As sustainable manufacturing innovation hubs, IMIs will create, showcase, and deploy new capabilities, new products, and new processes that can impact commercial production. They will build workforce skills at all levels and enhance manufacturing capabilities in companies large and small. Institutes will draw together the best talents and capabilities from all the partners to build the proving grounds where innovations flourish and to help advance American domestic manufacturing.
- The competitively selected National Additive Manufacturing Innovation Institute (now known as America Makes) was launched in August 2012 as the NNMI pilot hub. Headquartered in Youngstown, Ohio, America Makes was established with an initial federal investment of $30 million, using existing authorities in the Departments of Defense and Energy and other federal agencies. Now a 94-member consortium that includes manufacturers, universities, community colleges, and non-profit organizations, America Makes is devoted to helping the U.S. grow its capabilities in 3D printing, also known as additive manufacturing, by fostering collaboration in design, materials, technology, workforce and more.

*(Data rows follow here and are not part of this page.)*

Lemma demo_syn_result_eq :
  syn_handshake_recv demo_clock true demo_syn_received = demo_syn_result.
Proof. unfold demo_syn_result. reflexivity. Qed.

#[local] Opaque demo_syn_received demo_syn_result.

Lemma handshake_authentic_witness :
  t_hs demo_syn_received = Syn /\
  exists ok out t' syn, demo_syn_result = Some (ok, out, t') /\
    fst (Task_kcp_recv demo_syn_received) = Some syn /\
    syn = session_key (t_config demo_syn_received) ++ t_session_id t' /\ ok = true.
Proof.
  destruct demo_syn_facts as (Hs & [syn Esyn] & Hr). split; [exact Hs|].
  pose proof demo_syn_result_eq as Eq.
  destruct demo_syn_result as [[[ok out] t']|]; [|destruct Hr].
  pose proof (handshake_authentic demo_clock true demo_syn_received ok out t' Hs Eq) as H.
  rewrite Esyn in H. destruct H as (_ & H & _). destruct (H Hr) as [E1 E2].
  exists ok, out, t', syn. split; [reflexivity|]. split; [exact Esyn|]. split; [exact E1|exact E2].
Defined.

(** ** The handshake completes *)

Lemma demo_greeting_ok : greeting_ok demo_config.
Proof. vm_compute. repeat split; congruence. Qed.

Definition demo_answer : option (list Output * option bytes * Task) :=
  on_transport demo_clock demo_syn [] true demo_server None.

Lemma demo_answer_eq : on_transport demo_clock demo_syn [] true demo_server None = demo_answer.
Proof. reflexivity. Qed.

Lemma demo_first_packets :
  outputs (t_kcp demo_client) = [demo_syn] /\ outputs (t_kcp demo_server) = [] /\
  t_hs demo_client = Syn /\ t_hs demo_server = Syn.
Proof. vm_compute. done. Qed.

Lemma demo_answer_one :
  match demo_answer with Some (_, _, t) => Zlen (outputs (t_kcp t)) = 1 | None => False end.
Proof. vm_compute. done. Qed.

#[local] Opaque demo_client demo_server demo_syn demo_answer on_transport.

(** The packets of the example session, one each way, and both ends connected. *)
Lemma handshake_completes_witness :
  exists q s2 c2,
    demo_answer = Some ([OutConnected 7], None, s2) /\ t_hs s2 = Connected /\
    on_transport demo_clock q [] true demo_client None = Some ([OutConnected 7], None, c2) /\
    t_hs c2 = Connected /\ Kcp_conv (t_kcp c2) = 7 /\ t_session_id c2 = t_session_id s2.
Proof.
  destruct demo_started as [Ec Es]. destruct demo_first_packets as (Oc & Os & Hc & Hs).
  destruct (handshake_completes demo_clock demo_clock demo_config demo_config 7 demo_draw demo_draw
    demo_client demo_client demo_server demo_server demo_greeting_ok demo_greeting_ok eq_refl eq_refl
    ltac:(lia) eq_refl Ec Es (rtc_refl _ _) Hc (rtc_refl _ _) Hs) as (p & ps & Ep & H).
  rewrite Oc in Ep. pose proof (f_equal (hd []) Ep) as Ep1. pose proof (f_equal (@tl _) Ep) as Ep2.
  cbn [hd tl] in Ep1, Ep2. rewrite <- Ep1, <- Ep2 in H. clear Ep Ep1 Ep2.
  destruct (H eq_refl) as (s2 & q & qs & E2 & G1 & G2 & G3 & H'). clear H.
  pose proof demo_answer_one as Hone. rewrite demo_answer_eq in E2.
  rewrite E2, G3, Os, app_nil_l, Zlen_cons in Hone.
  destruct qs as [|? ?]; [|rewrite Zlen_cons in Hone; pose proof (Zlen_nonneg qs); lia].
  destruct (H' eq_refl) as (c2 & E3 & K1 & K2 & K3).
  exists q, s2, c2. split_and!; try assumption. congruence.
Defined.

(** ** Closing a session *)

(** C17: a data packet that leaves in [FinSent] is marked with [KCP_FIN].  A receiver of the
    same conversation finds the mark, closes its input, moves its own state, takes the mark off
    and then takes the packet as it was before it was marked. *)
Theorem fin_roundtrip {BM : BytesMut} {BML : BytesMutLaws BM} clock p t d :
  packet_for (conv (handle (t_kcp t))) p -> read_payload_data p = Some d ->
  Task_kcp_input clock (marked FinSent p) t =
    match fin_transit_state clock (fin_received t) with
    | Some t' => Some (t' <| t_kcp := snd (Kcp_input (t_kcp t') p) |>)
    | None => None
    end.
Proof. exact (Task_kcp_input_fin clock p t d). Qed.

Lemma demo_packet_for : packet_for (conv (handle (t_kcp demo_connected))) demo_packet.
Proof. vm_compute. repeat split; congruence. Qed.

Lemma demo_packet_payload : read_payload_data demo_packet = Some demo_msg.
Proof. vm_compute. reflexivity. Qed.

Lemma fin_roundtrip_witness :
  packet_for (conv (handle (t_kcp demo_connected))) demo_packet /\
  marked FinSent demo_packet <> demo_packet /\
  Task_kcp_input demo_clock (marked FinSent demo_packet) demo_connected =
    match fin_transit_state demo_clock (fin_received demo_connected) with
    | Some t' => Some (t' <| t_kcp := snd (Kcp_input (t_kcp t') demo_packet) |>)
    | None => None
    end.
Proof.
  split; [exact demo_packet_for|]. split; [vm_compute; intros E; discriminate E|].
  exact (fin_roundtrip demo_clock demo_packet demo_connected demo_msg demo_packet_for
           demo_packet_payload).
Defined.




(** ** The event loop *)

(** The task hands its output queue to the transport in order, each packet marked as the
    state asks, up to the first refusal; after a refusal the rest is dropped, and either way the
    queue ends empty and the rest of the wrapper is as it was. *)
Theorem output_order {BM : BytesMut} feed_ok flush_ok hs (k : Kcp) :
  kcp_output feed_ok flush_ok hs k =
    Some (fed feed_ok 0 (map (marked hs) (outputs k)), flush_ok, k <| output_queue := [] |>).
Proof. exact (kcp_output_spec feed_ok flush_ok hs k). Qed.

(** C40: when a retransmission is due before the next scheduled flush, the loop does not wait:
    [ikcp_check] says now, [ikcp_update] does nothing but set the clock, and the loop goes round
    again in the same state, without reaching the [select!], until the flush is due. *)
Theorem loop_spins {BM : BytesMut} clock t :
  let now := get_system_time (clock (t_ticks t)) in
  let k := handle (t_kcp t) in
  t_hs t = Connected -> updated k <> 0 -> -10000 <= _itimediff now (ts_flush k) < 0 ->
  Exists (fun s => _itimediff (seg_resendts s) now <= 0) (snd_buf k) ->
  loop_wait clock t =
    (Again, t <| t_ticks := S (t_ticks t) |>
              <| t_kcp := (t_kcp t) <| handle := k <| current := now |> |> |>).
Proof.
  intros now k Hs Hu Hts Hdue. destruct (ikcp_check_overdue k now Hu Hts Hdue) as [Ec Eu].
  unfold loop_wait, system_time. fold now. unfold Kcp_check. simp_upd. fold k. rewrite Ec.
  rewrite decide_True, Z.sub_diag by done. cbn [Z.min Z.eqb Z.compare].
  unfold Kcp_update, after_output. fold k. rewrite Eu. reflexivity.
Qed.

(** A connected session whose only segment is due at 325, between the flushes at 300 and 400. *)
Definition demo_waiting : IKCPCB := kcp_exec (OpUpdate 300) (kcp_exec (OpUpdate 200) demo_sent).
Definition demo_spin : Task :=
  (Task_new demo_config 7)
    <| t_kcp := mkKcp demo_waiting (32768, 32768) bm_new bm_new [] |> <| t_hs := Connected |>.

Already, more than 20 collaborative research projects are under way.
- The Next Generation Power Electronics Manufacturing Innovation Institute, headquartered at North Carolina State University, was launched Jan. 15, 2014, with 25 members, who matched the Department of Energy investment of $70 million. It is focused on enabling energy-efficient, high-power electronic chips and devices by making wide bandgap semiconductor technologies cost-competitive with current silicon-based power electronics.
- Announced by the President on Feb. 25, 2014, Digital Manufacturing and Design Innovation Institute is headquartered in Chicago and led by UI Labs. This competitively selected consortium consists of 73 companies, universities, nonprofits, and research labs. It is funded with a $70 million federal investment, led by the Department of Defense, which was more than matched by non-federal partners. This partnership will work to enable interoperability across the supply chain, develop enhanced digital capabilities to design and test new products, and reduce costs in manufacturing processes across multiple industries.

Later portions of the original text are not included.